The elbow is actually two different joints. It raises and lowers the arm (flexion and extension) and also acts as the pivot point for forearm rotation (pronation and supination).
There are numerous vulnerable soft tissues (tendons, nerves, blood vessels) that pass though the elbow to reach the forearm and hand.
Potential Musculoskeletal Disorders (MSDs) to the Elbow:
- lateral and medial epicondylitis
- radial tunnel syndrome
- cubital tunnel syndrome
Ergonomics is the science of fitting the work to the worker, making sure jobs and tasks are within the worker’s capabilities and limitations. It’s part of your company’s commitment to provide a safe workplace.
A systematic ergonomics improvement process reduces injury risk, improves work performance and efficiently builds a better end product.
Ergonomic design principles for elbow injury prevention:
- Normal work (medium weights) work surface designed to just below elbow height
- Precision work (light weights) raise surface above elbow height and provide upper extremity weight bearing support when possible
- Heavy work place work surface 6-8” below elbow height
Poor work practices, a poor health profile and no recognition of early signs and symptoms by workers contribute to musculoskeletal disorders (MSDs).

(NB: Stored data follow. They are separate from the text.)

(** The global [appFlag] is passed as the first argument. *)
Definition uploadFile (appFlag : AppFlagStruct)
    (filePath contentType bucketName objectPath keyPath : string) : M unit :=
  let ctx := gotime.mul gotime.Second 60 in
  emit (EWithTimeout ctx);;
  defer (emit ECancel) (
    err ← storage.NewClient ctx (WithCredentialsFile keyPath);
    match err with
    | Some err =>
      Fatalln ("FATAL ERROR: Cannot create new storage client! ("
               +:+ Error err +:+ ")")
    | None => ret tt
    end;;
    defer storage.ClientClose (
      r ← os.Open filePath;
      match r with
      | inr err =>
        Fatalln ("FATAL ERROR: Cannot open requested file! ("
                 +:+ Error err +:+ ")")
      | inl file =>
        defer (os.Close file) (
          (if ExtraChecks appFlag then
             err ← storage.BucketAttrs bucketName;
             match err with
             | Some err =>
               if decide (err = ErrBucketNotExist)
               then Fatalln "FATAL ERROR: Bucket does not exist!"
               else Fatalln ("FATAL ERROR: Cannot fetch bucket info! ("
                             +:+ Error err +:+ ")")
             | None => ret tt
             end;;
             r ← storage.Attrs objectAttrsErr bucketName objectPath;
             match r with
             | inr err =>
               if decide (err = ErrObjectNotExist)
               then Println LogWarn
                      "WARNING: Object does not exist, going to create a new one."
               else Fatalln ("FATAL ERROR: Cannot fetch object info! ("
                             +:+ Error err +:+ ")")
             | inl objAttrs =>
               Println LogWarn
                 ("WARNING: Object exists, going to override it! (Existing Object's "
                  +:+ attrsText objAttrs)
             end
           else ret tt);;
          storage.NewWriter bucketName objectPath;;
          defer (storage.WriterClose;; ret tt) (
            (if negb (ContentType appFlag =? "")%string
             then storage.SetContentType contentType
             else ret tt);;
            '(bytes, err) ← io.CopyToWriter file;
            match err with
            | Some err =>
              Fatalln ("FATAL ERROR: Cannot copy file to bucket! ("
                       +:+ Error err +:+ ")")
            | None => ret tt
            end;;
            err ← storage.WriterClose;
            match err with
            | Some err =>
              Fatalln ("FATAL ERROR: Cannot write file to bucket! ("
                       +:+ Error err +:+ ")")
            | None => ret tt
            end;;
            if ExtraChecks appFlag then
              r ← storage.Attrs objectAttrsAfterErr bucketName objectPath;
              match r with
              | inr err =>
                Fatalln ("FATAL ERROR: Cannot fetch object info! ("
                         +:+ Error err +:+ ")")
              | inl objAttrsNew =>
                Println LogInfo
                  ("SUCCESS: Object uploaded to GCP Bucket. (Uploaded Object's "
                   +:+ attrsText objAttrsNew)
              end
            else
              Println LogInfo
                ("SUCCESS: Object uploaded to GCP Bucket. (Written Bytes: "
                 +:+ FormatInt bytes +:+ ")")))
      end)).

An on-location, preventive health care specialist coaching and training your workplace athletes removes individual risk factors that lead to these common and costly injuries.

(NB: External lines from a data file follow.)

(** ** Requests used as examples *)

Module ChatExamples.
Import JS Proxy.

Definition ask (fields : list (string * value)) : request :=
  mkRequest "POST" "/v1/chat/completions" (VObj fields).

Definition user_says_hi : value :=
  VArr [VObj [("role", VStr "user"); ("content", VStr "hi")]].

End ChatExamples.

(** * Properties *)

(** ** The platform functions on small inputs *)

Section Platform.
Import JS Examples.

Example parse_event :
  JSON.parse (q "{'choices':[{'delta':{'content':'Hi'}}]}") = Some (delta_event "content" "Hi").
Proof. reflexivity. Qed.

Example parse_values :
  JSON.parse (q " [1, -2.50, 3e2, true, null, {'a': 'x', 'a': 'y'}, '\u0041\n'] ")
  = Some (VArr [ VNum 1 0; VNum (-250) (-2); VNum 3 2; VBool true; VNull;
                 VObj [("a", VStr "y")]; VStr ("A" ++ nl) ]).
Proof. reflexivity. Qed.

Example parse_rejects :
  map JSON.parse [ ""; "[DONE]"; q "{'a':1,}"; "01"; q "{'a'"; "nul"; q "'a' b" ]
  = [None; None; None; None; None; None; None].
Proof. reflexivity. Qed.

Example split_lines :
  JSString.split LF ("a" ++ nl ++ nl ++ "b") = ["a"; ""; "b"] /\
  JSString.split LF ("a" ++ nl) = ["a"; ""] /\
  JSString.split LF "" = [""].
Proof. repeat split. Qed.

Example toString_cut_character :
  Buffer.toString e_acute = e_acute /\
  Buffer.toString (String "195"%char "") = Buffer.REPLACEMENT /\
  Buffer.toString (String "169"%char "") = Buffer.REPLACEMENT.
Proof. repeat split. Qed.

Example string_of_values :
  map string_of [ VNum 250 (-2); VNum (-3) 2; VNum 0 0; VNull;
                 VArr [VNull; VArr []; VStr "a"; VNum 1 0]; VObj [] ]
  = [ "2.5"; "-300"; "0"; "null"; ",,a,1"; "[object Object]" ].
Proof. reflexivity. Qed.

Example small_numbers :
  map truthy [ VNum 0 0; VNum 0 5; VNum 1 (-400); VNum 2 (-324); VNum 3 (-324);
               VNum 5 (-324); VNum 1 (-3); VNum (-1) 0 ]
  = [false; false; false; false; true; true; true; true].
Proof. reflexivity. Qed.

Example conversions :
  map ToString [ VStr "a"; VObj [("a", VNull)]; VArr [VNum 1 0; VArr []] ]
    = [Ok "a"; Ok "[object Object]"; Ok "1,"] /\
  map converts [ VObj [("toString", VNum 0 0)]; VArr [VObj [("toString", VNull)]];
                 VObj [("valueOf", VNum 0 0)] ]
    = [false; false; true].
Proof. split; reflexivity. Qed.

Example inherited_members :
  map (fun name => Proxy.MODEL_MAPPING_at (VStr name))
      [ "gpt-4o"; "my-model"; "toString"; "__proto__" ]
  = [ Ok (VStr "deepseek-ai/deepseek-v3.2"); Ok VUndefined; Ok (VFun "toString");
      Ok (VObj []) ] /\
  Proxy.MODEL_MAPPING_at (VObj [("toString", VNum 1 0)])
  = Throw (TypeError "Cannot convert object to primitive value").
Proof. split; reflexivity. Qed.

End Platform.

(** ** Text and lists *)

Section TextFacts.

Lemma append_empty (s : string) : s ++ "" = s.
Proof. induction s as [|c s IH]; simpl; [reflexivity | now rewrite IH]. Qed.

Lemma append_associative (a b c : string) : (a ++ b) ++ c = a ++ b ++ c.
Proof. induction a as [|x a IH]; simpl; [reflexivity | now rewrite IH]. Qed.

Lemma includes_append (p s x : string) :
  JSString.includes s x = true -> JSString.includes (p ++ s) x = true.
Proof.
  intros H. induction p as [|c p IH]; simpl; [exact H |].
  rewrite IH. apply orb_true_r.
Qed.

Lemma startsWith_append (p s : string) : JSString.startsWith (p ++ s) p = true.
Proof.
  induction p as [|c p IH]; simpl; [now destruct s |].
  now rewrite Ascii.eqb_refl, IH.
Qed.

Prevention tools and techniques for elbow injury prevention:
- Use proper body mechanics and work technique.
- Prepare your body for work by properly warming up.
- Utilize good health habits — stay hydrated, pay attention to your nutrition and keep your body fit for work.
Early Recognition, Reporting and Intervention
At the first signs of excessive fatigue and discomfort, employees should be trained to recognize it and strongly encouraged to report it. When an early report is received, an on-location preventative health care professional should conduct a one-on-one early intervention consultation to identify the root causes and help the worker utilize injury prevention best practices.